Weil sich Schulz die Unterstützung der Europäischen Volkspartei gesichert hatte, die mit dem Polen Jerzy Buzek den vorangegangenen Amtsinhaber stellte, galt sein Sieg als sicher. Die beiden größten Gruppen im Parlament wechseln sich innerhalb der fünfjährigen Legislaturperiode traditionell in der Amtsführung ab.
Der für seine markanten Formulierungen bekannte Schulz kündigte an, dem Parlament eine starke Stimme geben zu wollen. Die EU befinde sich in Zeiten der "Vergipfelung", in denen immer mehr Entscheidungen hinter verschlossenen Türen getroffen würden. Um anti-europäischen Ressentiments entgegenzuwirken, müsse das Parlament sichtbarer und hörbarer werden, forderte er. "Wer glaubt, man könne ein Mehr an Europa mit einem Weniger an Parlamentarismus schaffen, dem sage ich hier und heute den Kampf an", erklärte er und kündigte an, sich auch bei Gipfeln mehr Gehör schaffen zu wollen.
Auch in der Ungarn-Frage zeigte sich Schulz entschlossen. "Wer die Rechte unserer Grundrechtecharta verletzt, muss mit Widerstand rechnen", erklärte er, sprach sich aber auch dafür aus, in der für heute geplanten Debatte den ungarischen Regierungschef Victor Orban zu Wort kommen zu lassen.
Die EU-Kommission leitete gestern rechtliche Schritte gegen Ungarn wegen Verletzung der EU-Verträge ein.

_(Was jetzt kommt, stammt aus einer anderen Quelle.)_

(** ** Reading the committed store *)

(** C8. [get] returns the stored value of a present key and the string
    "NULL" for an absent one. The sentinel is an ordinary string: the result
    is "NULL" exactly when the key is absent or holds the string "NULL", and
    it differs from the result for an absent key for every other stored
    value. *)
Theorem C8_get_sentinel_in_band (self : IMDB.t) (key : string) :
  IMDB.get self key = default "NULL" (IMDB.db self !! key)
  ∧ (IMDB.get self key = "NULL"
     ↔ IMDB.db self !! key = None ∨ IMDB.db self !! key = Some "NULL").
Proof.
  unfold IMDB.get. split; [done|].
  destruct (IMDB.db self !! key) as [v|]; simpl; [|tauto].
  split; [intros ->; by right|]. intros [?|?]; congruence.
Qed.

(** C8, counterexample. A key that holds the string "NULL" reads like an
    absent key. *)
Lemma C8_get_null_value_counterexample :
  let self :=
    {| IMDB.state := None; IMDB.db := {["a" := "NULL"]};
       IMDB.transactions := []; IMDB.counts := {["NULL" := 1]} |} in
  IMDB.set IMDB.init "a" "NULL" = Ok self
  ∧ IMDB.db self !! "a" = Some "NULL"
  ∧ IMDB.db self !! "b" = None
  ∧ IMDB.get self "a" = IMDB.get self "b"
  ∧ ¬ (IMDB.get self "a" = "NULL" ↔ IMDB.db self !! "a" = None).
Proof.
  repeat split; try (vm_compute; reflexivity).
  intros [H _]. specialize (H eq_refl). vm_compute in H. discriminate.
Qed.

(** ** The dispatcher *)

Lemma transition_rollback (self : IMDB.t) :
  IMDB.transition self "ROLLBACK"
  = match IMDB.transactions self with
    | [] => Ok (self, [">>> TRANSACTION NOT FOUND."])
    | _ =>
        Ok (IMDB.with_transactions self
              (removelast (IMDB.transactions self)), [])
    end.
Proof. reflexivity. Qed.

Lemma transition_begin (self : IMDB.t) :
  IMDB.transition self "BEGIN"
  = Ok (IMDB.with_transactions self
          (IMDB.transactions self ++ [Transaction_init]), []).
Proof. reflexivity. Qed.

Lemma transition_commit (self : IMDB.t) :
  IMDB.transition self "COMMIT"
  = Ok (IMDB.with_transactions (IMDB.apply_transactions self) [], []).
Proof. reflexivity. Qed.

(** C9. ROLLBACK with open transactions removes the innermost log and
    nothing else: entries and counts are as before and nothing is printed.
    With no open transaction it prints a message and changes nothing. *)
Theorem C9_rollback_pops_or_reports
    (st : option string) (d : gmap string string) (c : gmap string Z)
    (txns : list Transaction) (txn : Transaction) :
  IMDB.transition
    {| IMDB.state := st; IMDB.db := d;
       IMDB.transactions := txns ++ [txn]; IMDB.counts := c |} "ROLLBACK"
  = Ok ({| IMDB.state := st; IMDB.db := d;
           IMDB.transactions := txns; IMDB.counts := c |}, [])
  ∧ IMDB.transition
      {| IMDB.state := st; IMDB.db := d;
         IMDB.transactions := []; IMDB.counts := c |} "ROLLBACK"
    = Ok ({| IMDB.state := st; IMDB.db := d;
             IMDB.transactions := []; IMDB.counts := c |},
          [">>> TRANSACTION NOT FOUND."]).
Proof.
  split; [|reflexivity].
  rewrite transition_rollback. unfold IMDB.with_transactions. simpl.
  rewrite removelast_last. by destruct txns.
Qed.

(** [split] with a bound on the number of splits returns at most one
    element more than the bound. *)
Lemma split_from_length (s word : string) (n : nat) :
  (length (split_from (Some n) word s)
   ≤ match word with
     | EmptyString => S n
     | _ => S (S (Nat.pred n))
     end)%nat.
Proof.
  revert word n. induction s as [|c s IH]; intros word n; simpl.
  - destruct word; simpl; lia.
  - destruct (isspace c).
    + destruct word as [|c' word']; simpl.
      * apply (IH EmptyString n).
      * pose proof (IH EmptyString (Nat.pred n)) as H. simpl in H. lia.
    + destruct word as [|c' word'].
      * destruct n as [|n]; simpl; [lia|].
        apply (IH (String c EmptyString) (S n)).
      * apply (IH (String c' word' +:+ String c EmptyString) n).
Qed.

Lemma split_max_2_length (s : string) : (length (split_max s 2) ≤ 3)%nat.
Proof. apply (split_from_length s EmptyString 2). Qed.

Lemma insert_latest (txns : list Transaction) (txn txn' : Transaction) :
  <[Nat.pred (length (txns ++ [txn])) := txn']> (txns ++ [txn])
  = txns ++ [txn'].
Proof.
  rewrite length_app. simpl.
  replace (Nat.pred (length txns + 1)) with (length txns + 0)%nat by lia.
  by rewrite insert_app_r.
Qed.

(** Inside a transaction a SET or DELETE command only appends to the
    innermost log. *)
Lemma transition_write_in_transaction
    (st : option string) (d : gmap string string) (c : gmap string Z)
    (txns : list Transaction) (txn : Transaction) (command : string) :
  is_write command = true →
  ∃ txn' out,
    IMDB.transition
      {| IMDB.state := st; IMDB.db := d;
         IMDB.transactions := txns ++ [txn]; IMDB.counts := c |} command
    = Ok ({| IMDB.state := st; IMDB.db := d;
             IMDB.transactions := txns ++ [txn']; IMDB.counts := c |}, out).
Proof.
  intros Hw. unfold is_write in Hw. unfold IMDB.transition.
  assert (Hopen : truthy_list (txns ++ [txn]) = true) by by destruct txns.
  destruct (String.eqb (upper (strip command)) "END"); [done|].
  destruct (startswith (upper (strip command)) "GET"); [done|].
  simpl in Hw.
  unfold IMDB.latest_transaction, IMDB.with_transactions. simpl.
  rewrite Hopen, last_snoc.
  destruct (startswith (upper (strip command)) "SET").
  - pose proof (split_max_2_length (strip command)) as Hlen.
    destruct (split_max (strip command) 2) as [|p1 [|p2 [|p3 [|p4 parts]]]];
      simpl in *; try by eexists _, _.
    + rewrite insert_latest. by eexists _, _.
    + lia.
  - simpl in Hw. rewrite Hw.
    destruct (split command) as [|p1 [|p2 [|p3 parts]]]; try by eexists _, _.
    rewrite insert_latest. by eexists _, _.
Qed.

(** C7. BEGIN, then any SET and DELETE commands, then ROLLBACK: no command
    raises and the object is as before BEGIN, entries, counts and the stack
    of open transactions included. *)
Theorem C7_rollback_restores (self : IMDB.t) (writes : list string) :
  Forall (λ command, is_write command = true) writes →
  ∃ out,
    IMDB.transitions self ("BEGIN" :: writes ++ ["ROLLBACK"]) = Ok (self, out).
Proof.
  intros Hwrites. destruct self as [st d txns c].
  cbn [IMDB.transitions]. rewrite transition_begin.
  unfold IMDB.with_transactions. simpl.
  generalize Transaction_init as txn. intros txn.
  assert (Hloop : ∃ out,
    IMDB.transitions
      {| IMDB.state := st; IMDB.db := d;
         IMDB.transactions := txns ++ [txn]; IMDB.counts := c |}
      (writes ++ ["ROLLBACK"])
    = Ok ({| IMDB.state := st; IMDB.db := d;
             IMDB.transactions := txns; IMDB.counts := c |}, out)).
  { revert txn. induction Hwrites as [|command writes Hw _ IH]; intros txn.
    - simpl. rewrite transition_rollback. unfold IMDB.with_transactions.
      simpl. rewrite removelast_last. destruct txns; by eexists.
    - destruct (transition_write_in_transaction st d c txns txn command Hw)
        as (txn' & out1 & Hstep).
      simpl. rewrite Hstep. destruct (IH txn') as [out2 ->]. by eexists. }
  destruct Hloop as [out ->]. by eexists.
Qed.
(** The body of the [forEach] callback of [parseXtremEventCSV]: the event
    a line contributes, if any. *)
Definition rowEvent (ix : Columns) (line : string) : option Event.t :=
  let dateStr := rowDate ix line in
  let twlPeak := rowPeak ix line in
  let tide := rowTide ix line in
  let runup := rowRunup ix line in
  let hsig := rowHs ix line in
  let durh := rowDuration ix line in
  let surge := correctedSurge ix twlPeak tide (rowSurge ix line) runup in
  if accepted dateStr twlPeak tide surge runup then
    match dateStr, twlPeak, surge with
    | Some d, Some peak, Some sg =>
        Some {| Event.id := d;
                Event.name :=
                  (d ++ " (Peak TWL: " ++ toFixedString 2 peak ++ "m)")%string;
                Event.twl_components := [tide; sg; runup];
                Event.twl_peak := peak;
                Event.Hs := hsig;
                Event.dur_h := durh |}
    | _, _, _ => None
    end
  else None.

Definition pushEvent (ix : Columns) (events : list Event.t) (line : string)
  : list Event.t :=
  match rowEvent ix line with
  | Some e => events ++ [e]
  | None => events
  end.

Definition xtremLines (csvText : string) : list string :=
  splitLines (trim csvText).

Definition xtremHeader (csvText : string) : list string :=
  map (fun h => toLowerCase (trim h))
    (splitOn comma (removeQuotes (nth 0 (xtremLines csvText) EmptyString))).

Definition xtremColumns (csvText : string) : Columns :=
  let header := xtremHeader csvText in
  {| dateIdx := findIndex (includes "peak_date_time") header;
     twlIdx := findIndex (includes "peak_value") header;
     tideIdx := findIndex (includes "tide") header;
     surgeIdx := findIndex (includes "ssh") header;
     runupIdx := findIndex (includes "runup") header;
     hsIdx := findIndex (includes "significant") header;
     durIdx := findIndex (includes "duration_hours") header |}.

Definition parseXtremEventCSV (csvText : string) : list Event.t :=
  let lines := xtremLines csvText in
  if (List.length lines <? 2)%nat then []
  else
    let ix := xtremColumns csvText in
    if isNone (dateIdx ix) || isNone (twlIdx ix) then []
    else fold_left (pushEvent ix) (drop 1 lines) [].


(* ================================================================== *)
(** ** Sorting the catalog *)
(* ================================================================== *)

(** Places [x] before the first element it does not have to follow. *)
Fixpoint insertBy {A : Type} (cmp : A -> A -> Z) (x : A) (l : list A)
  : list A :=
  match l with
  | [] => [x]
  | y :: r => if cmp x y <=? 0 then x :: y :: r else y :: insertBy cmp x r
  end.

(** [arr.sort(cmp)].  The sort of the language is stable, and with a
    consistent comparator its result is the one stable sorted
    arrangement; a stable insertion sort computes it. *)
Definition sortBy {A : Type} (cmp : A -> A -> Z) (l : list A) : list A :=
  foldr (insertBy cmp) [] l.

(* ================================================================== *)
(** ** Module state, network and asset resolution *)
(* ================================================================== *)

Module CONFIG.
Definition REPO_OWNER : string := "safecoastpro".
Definition REPO_NAME : string := "safecoastpro.github.io".
Definition RELEASE_TAG : string := "twl_update_latest".
Definition GITHUB_API_BASE : string := "https://api.github.com/repos/".
Definition DATA_BASE_PATH : string := "./".
Definition SITES_FILENAME : string := "sites_file.json".
End CONFIG.

Record Asset : Type := {
  asset_name : string;
  browser_download_url : string
}.

(** The release metadata as the code reads it: an object whose [assets],
    when present, is an array of assets. *)
Record Release : Type := {
  assets : option (list Asset)
}.

Record Response : Type := {
  ok : bool;
  status : nat;
  statusText : string;
  (* what text() resolves to; None when reading the body rejects *)
  body : option string
}.

(** A [fetch] resolves with a response or rejects (network fault). *)
Inductive FetchOutcome : Type :=
  | Rejected
  | Resolved (r : Response).

Record EventCatalog : Type := {
  count : nat;
  events : list Event.t
}.

(** A reference to a catalog object: its index in the heap. *)
Definition ref : Type := nat.

(** The module state.  [EVENT_DATA_CACHE] is a plain object used as a map
    from site ids: the map holds its own properties, each one a reference
    to a catalog object.  What it inherits from [Object.prototype] is read
    through [cacheEntry]. *)
Record World : Type := {
  RELEASE_INFO : option Release;
  EVENT_DATA_CACHE : gmap string ref;
  (* the catalog objects allocated so far *)
  heap : list EventCatalog;
  (* the URLs requested so far, oldest first *)
  fetched : list string
}.

Definition initialWorld : World :=
  {| RELEASE_INFO := None; EVENT_DATA_CACHE := ∅; heap := []; fetched := [] |}.

(** The names of the properties a plain object inherits from
    [Object.prototype]. *)
Definition objectPrototypeKeys : list string :=
  ["constructor"; "__defineGetter__"; "__defineSetter__"; "hasOwnProperty";
   "__lookupGetter__"; "__lookupSetter__"; "isPrototypeOf";
   "propertyIsEnumerable"; "toString"; "valueOf"; "__proto__";
   "toLocaleString"]%string.

(** A value of [EVENT_DATA_CACHE[siteId]] other than [undefined]: a
    catalog object the cache owns, or the member of [Object.prototype]
    of that name.  The inherited members are functions, and under
    [__proto__] the prototype object itself: all of them truthy, none
    with a [count] or an [events] property. *)
Inductive CacheEntry : Type :=
  | Catalog (r : ref)
  | Inherited (key : string).

(** [EVENT_DATA_CACHE[siteId]]; [None] is [undefined]. *)
Definition cacheEntry (w : World) (siteId : string) : option CacheEntry :=
  match EVENT_DATA_CACHE w !! siteId with
  | Some r => Some (Catalog r)
  | None =>
      if bool_decide (siteId ∈ objectPrototypeKeys)
      then Some (Inherited siteId)
      else None
  end.

(** A call that runs from its start to its return with no other code of
    the page in between: a computation on the module state. *)
Definition M (A : Type) : Type := World -> A * World.

Definition ret {A : Type} (a : A) : M A := fun w => (a, w).

Definition bind {A B : Type} (c : M A) (k : A -> M B) : M B :=
  fun w => let (a, w') := c w in k a w'.

Notation "x <- c ;; k" := (bind c (fun x => k))
  (at level 100, c at next level, right associativity).

(** [decimal n]: the text of the number [n]. *)
Definition decimal (n : nat) : string :=
  NilZero.string_of_uint (Nat.to_uint n).

(* ------------------------------------------------------------------ *)
(** *** Asynchronous calls *)

Module Async.

(** A call of an async function, seen from the event loop: it has
    returned a value, or it is suspended at an [await].  A suspended call
    is resumed in the state the module has by then: [effect] is what the
    code up to the next [await] (or to the return) does to the state, and
    [next] the call after that. *)
Inductive Task (A : Type) : Type :=
  | Settled (a : A)
  | Pending (next : World -> Task A) (effect : World -> World).

Arguments Settled {A} a.
Arguments Pending {A} next effect.

(** An async function applied to its arguments: calling it runs its code
    up to the first [await]. *)
Definition t (A : Type) : Type := World -> Task A * World.

Definition ret {A : Type} (a : A) : t A := fun w => (Settled a, w).

(** The call that goes on as [c] when it is resumed. *)
Definition suspend {A : Type} (c : t A) : Task A :=
  Pending (fun w => fst (c w)) (fun w => snd (c w)).

(** [k (await p)] for the promise [p] of a call: the caller is suspended
    while [p] is pending, and once more when it has settled, since the
    code after an [await] always runs in a later job of the event loop. *)
Fixpoint awaitTask {A B : Type} (p : Task A) (k : A -> t B) : Task B :=
  match p with
  | Settled a => suspend (k a)
  | Pending next effect => Pending (fun w => awaitTask (next w) k) effect
  end.

(** [x = await c; k x]: the callee runs up to its first [await] at
    once. *)
Definition await {A B : Type} (c : t A) (k : A -> t B) : t B :=
  fun w => (awaitTask (fst (c w)) k, snd (c w)).

(** The call resumed again and again with nothing in between, up to its
    return. *)
Fixpoint finish {A : Type} (p : Task A) (w : World) : A * World :=
  match p with
  | Settled a => (a, w)
  | Pending next effect => finish (next w) (effect w)
  end.

(** The call run from its start to its return with nothing in
    between. *)
Definition run {A : Type} (c : t A) : M A :=
  fun w => finish (fst (c w)) (snd (c w)).

End Async.
(** How deep arrays and mappings nest in a value handed to [postMessage].
    A page object placed in the result unserialized (a leaf
    [TVal (VObject a)], as line 28 can leave one) nests whatever the page
    has put in it, cycles included: a value that holds one has no known
    nesting. *)
Fixpoint nesting (t : tvalue) : option nat :=
  match t with
  | TVal (VObject _) => None
  | TVal _ | TEmpty => Some 0
  | TArr items =>
      option_map S (fold_right (fun x n => max_known (nesting x) n) (Some 0) items)
  | TObj fields =>
      option_map S
        (fold_right (fun kv n => max_known (nesting (snd kv)) n) (Some 0) fields)
  end.

(** [nests_within k t]: the nesting of [t], when known, is at most [k]. *)
Definition nests_within (k : nat) (t : tvalue) : Prop :=
  forall n, nesting t = Some n -> n <= k.


(** What is thrown is a fresh error object, not some other value of the
    page (null, a string, an object with an accessor [message], ...). *)
Definition fresh_error (e : thrown) : Prop :=
  match e with
  | NativeError _ _ => True
  | ThrowValue _ => False
  end.

(** A completion that, when it is a throw, throws a fresh error object. *)
Definition throws_error {A} (c : completion A) : Prop :=
  match c with
  | Throw e => fresh_error e
  | Normal _ => True
  end.

(** [errs m]: whatever the computation [m] throws is a fresh error object. *)
Definition errs {A} (m : M A) : Prop :=
  forall seen e seen', m seen = Some (Throw e, seen') -> fresh_error e.

(** A page where whatever a property read or a host method throws is a
    fresh error object. *)
Definition page_throws_errors (h : heap) : Prop :=
  forall a,
    (forall key, throws_error (get (h a) key))
    /\ (forall items s, o_kind (h a) = KArray items -> In (Some s) items ->
         throws_error (read s))
    /\ (forall c, o_kind (h a) = KDate c -> throws_error c)
    /\ (forall c, o_kind (h a) = KFunction c -> throws_error c)
    /\ throws_error (o_string (h a)).

(** A check of one object for [page_throws_errors]. *)
Definition completion_ok {A} (c : completion A) : bool :=
  match c with
  | Throw (ThrowValue _) => false
  | _ => true
  end.

Definition object_throws_errors (o : object) : bool :=
  forallb (fun kv => completion_ok (read (snd kv))) (own_slots o)
  && forallb (fun kv => completion_ok (read (snd kv))) (o_inherited o)
  && match o_kind o with
     | KArray items =>
         forallb (fun i => match i with
                           | Some s => completion_ok (read s)
                           | None => true
                           end) items
     | KDate c | KFunction c => completion_ok c
     | _ => true
     end
  && completion_ok (o_string o).
(** What [fetchall] hands over: the rows with fights > 0, each with its
    ratio, in some order. *)
Lemma fetched_rows (o : HW2.order_by) (t : list HW2.Row.t) :
  let fetched := HW2.ordered o (HW2.with_win_pct (HW2.where_fights t)) in
  Permutation (map fst fetched) (HW2.where_fights t) /\
  Forall (fun row => snd row = HW2.sql_win_pct (fst row) /\
                     In (fst row) t /\ 0 < HW2.Row.fights (fst row)) fetched.
Proof.
  intro fetched.
  assert (P : Permutation fetched (HW2.with_win_pct (HW2.where_fights t)))
    by (destruct o; apply sort_desc_perm).
  split.
  - rewrite (Permutation_map fst P). unfold HW2.with_win_pct.
    rewrite map_map. simpl. now rewrite map_id.
  - apply Forall_forall. intros row I.
    apply (Permutation_in _ P) in I. unfold HW2.with_win_pct in I.
    apply in_map_iff in I. destruct I as (b & <- & I).
    apply filter_In in I. simpl. rewrite Z.ltb_lt in I. tauto.
Qed.


Lemma ordered_descending (o : HW2.order_by)
    (selected : list (HW2.Row.t * Float64.float)) :
  match o with
  | HW2.ORDER_BY_wins_DESC =>
      descending Z.ltb (fun c => HW2.Row.wins (fst c)) (HW2.ordered o selected)
  | HW2.ORDER_BY_win_pct_DESC =>
      descending Float64.ltb snd (HW2.ordered o selected)
  end.
Proof.
  destruct o; simpl.
  - apply sort_desc_sorted, Float64_ltb_asym.
  - apply sort_desc_sorted, Zltb_asym.
Qed.





(** The example of the specification, evaluated: by wins the order is 20,
    10, 5, by percentage 83.3, 80.0, 55.6, and the boxer without fights is
    in neither list. *)
Example get_leaderboard_roster :
  let d := HW2.mk_db roster [] in
  match fst (HW2.get_leaderboard "wins" d),
        fst (HW2.get_leaderboard "win_pct" d) with
  | Returns by_wins, Returns by_pct =>
      map HW2.Entry.wins by_wins = [20; 10; 5] /\
      map HW2.Entry.id by_wins = [2; 1; 3] /\
      map HW2.Entry.id by_pct = [1; 2; 3] /\
      map HW2.Entry.win_pct by_pct =
      map (Float64.of_tenths false) [833; 800; 556]
  | _, _ => False
  end.
Proof. vm_compute. repeat split. Qed.

(** ** The percentage of a leaderboard row *)


(** The example of the specification, evaluated: a win and a loss make
    50.0, here as in the claim. *)
Example win_pct_of_1_in_2 :
  Float64.round1 (Float64.mul (HW2.win_ratio 1 2) (Float64.of_int 100)) =
  Float64.of_tenths false 500 /\
  Spec.win_pct 1 2 = Float64.of_tenths false 500 /\
  Float64.of_tenths false 500 = Float64.of_int 50.
Proof. vm_compute. repeat split. Qed.
Lemma quiet_router (req : Request) :
  reaches_collaborators req = false ->
  exists o : Outcome Response, forall st : State W, the_router req st = (o, st).
Proof.
  intros Hquiet. rewrite router_table.
  destruct req as [m p a b].
  unfold reaches_collaborators in Hquiet.
  unfold documentation_route, after_mount, unmatched, frontend.
  cbn [method path authorization payload] in *.
  destruct (is_path "/openapi.json" p).
  { destruct (allows [GET; HEAD] m); eexists; intros ?; reflexivity. }
  destruct (is_path "/docs" p).
  { destruct (allows [GET; HEAD] m); eexists; intros ?; reflexivity. }
  destruct (is_path "/docs/oauth2-redirect" p).
  { destruct (allows [GET; HEAD] m); eexists; intros ?; reflexivity. }
  destruct (is_path "/redoc" p).
  { destruct (allows [GET; HEAD] m); eexists; intros ?; reflexivity. }
  destruct (is_path "/api/login" p).
  { destruct (bool_decide (m = GET)); [|eexists; intros ?; reflexivity].
    clear Hquiet. assert (Hquiet : true = true) by reflexivity.
    settle_dependency a Hquiet. }
  destruct (is_path "/api/role-docs" p).
  { destruct (bool_decide (m = GET)); [|eexists; intros ?; reflexivity].
    settle_dependency a Hquiet. }
  destruct (is_path "/api/test" p).
  { destruct (bool_decide (m = GET)); [|eexists; intros ?; reflexivity].
    clear Hquiet. assert (Hquiet : true = true) by reflexivity.
    settle_dependency a Hquiet. }
  destruct (is_path "/api/chat" p).
  { destruct (bool_decide (m = POST)).
    - unfold with_user_and_body. cbn [payload].
      destruct b as [|fitting]; [eexists; intros ?; reflexivity|].
      rewrite andb_false_r, orb_false_l in Hquiet.
      destruct a as [| | |c]; [| | |destruct (authenticate c) eqn:Ea];
        simpl in Hquiet; rewrite ?Ea in Hquiet; simpl in Hquiet;
        try discriminate Hquiet;
        eexists; intros ?;
        unfold depends_authenticate, mbind, M_bind, lift, security;
        simpl; rewrite ?Ea; reflexivity.
    - destruct (bool_decide (m = GET)); eexists; intros ?; reflexivity. }
  assert (Hrest : forall k : M W Response,
            (exists o, forall st, k st = (o, st)) ->
            exists o, forall st : State W,
              (if is_path "/" p then
                 if bool_decide (m = GET)
                 then mret (FileResponse (index_html here))
                 else raise method_not_allowed
               else if String.prefix "/" p then
                 match rest_of_path
                         (String.substring 1 (String.length p - 1) p) with
                 | Some _ =>
                     if bool_decide (m = GET)
                     then mret (FileResponse (index_html here))
                     else raise method_not_allowed
                 | None => k
                 end
               else k) st = (o, st)).
  { intros k Hk.
    destruct (is_path "/" p);
      [destruct (bool_decide (m = GET)); eexists; intros ?; reflexivity|].
    destruct (String.prefix "/" p); [|exact Hk].
    destruct (rest_of_path (String.substring 1 (String.length p - 1) p));
      [|exact Hk].
    destruct (bool_decide (m = GET)); eexists; intros ?; reflexivity. }
  assert (Hunmatched : exists o, forall st : State W,
            (if bool_decide (p <> "/")
                && existsb (fits (Received m (toggle_slash p) a b)) the_routes
             then mret (RedirectResponse (toggle_slash p))
             else raise not_found) st = (o, st)).
  { destruct (bool_decide (p <> "/")
              && existsb (fits (Received m (toggle_slash p) a b)) the_routes);
      eexists; intros ?; reflexivity. }
  destruct (String.prefix "/static/" p); [|exact (Hrest _ Hunmatched)].
  destruct (rest_of_path (String.substring 8 (String.length p - 8) p));
    [eexists; intros ?; reflexivity|exact (Hrest _ Hunmatched)].
Qed.
(** * tools/sort/sort.py: sequencing, grouping and renaming of face images

    A shallow embedding of the [Sort] class of [tools/sort/sort.py] and the
    properties of its ordering, binning, clustering and file-renaming code.

    Conventions of the embedding:
    - a Python exception that the code does not catch is [None];
    - [float] scores are rationals ([Q]); [float("inf")] is [Inf];
    - a Python [list] is a [list], indexed with stdpp's [!!]; an index that
      Python would reject is an explicit [None];
    - the change log ([self.changes], a [dict]) is a [gmap string string];
    - the file system is the set of paths that exist ([gset string]). *)

From Stdlib Require Import ZArith QArith Lqa Ascii String.
From stdpp Require Import base option list sorting gmap strings pretty.

Close Scope Q_scope.
Local Open Scope Z_scope.
Local Open Scope nat_scope.

(** ** Python built-ins used by the tool *)

Module Py.

(** [for x in xs: body], threading the state [s]; an exception raised by
    the body leaves the loop. *)
Fixpoint for_each {S A : Type} (xs : list A) (body : A → S → option S)
    (s : S) : option S :=
  match xs with
  | [] => Some s
  | x :: xs' =>
      match body x s with
      | Some s' => for_each xs' body s'
      | None => None
      end
  end.

(** [range(a, b)] for integers. *)
Definition range (a b : Z) : list Z := seqZ a (b - a).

Den Zorn aus Brüssel hat sich Orban mit einer Verfassungsreform zugezogen, die er mit seiner rechtspopulistischen Fidesz-Partei durchboxte. Die Reform beschneidet vor allem die Unabhängigkeit der nationalen Zentralbank. In diesem Punkt ist Orban aber verhandlungsbereit, weil die EU sonst Finanzhilfe zur Abwendung der drohenden Staatspleite nicht freigibt. Zudem ist Brüssel die zeitweise Herabsetzung des Rentenalters für Justizbeamte ein Dorn im Auge. Verdacht: Orban will unliebsame Ankläger und Richter loswerden. Den Datenschutzbeauftragten hat der Regierungschef bereits abgesetzt, die Befugnisse des Nachfolgers wurden beschnitten.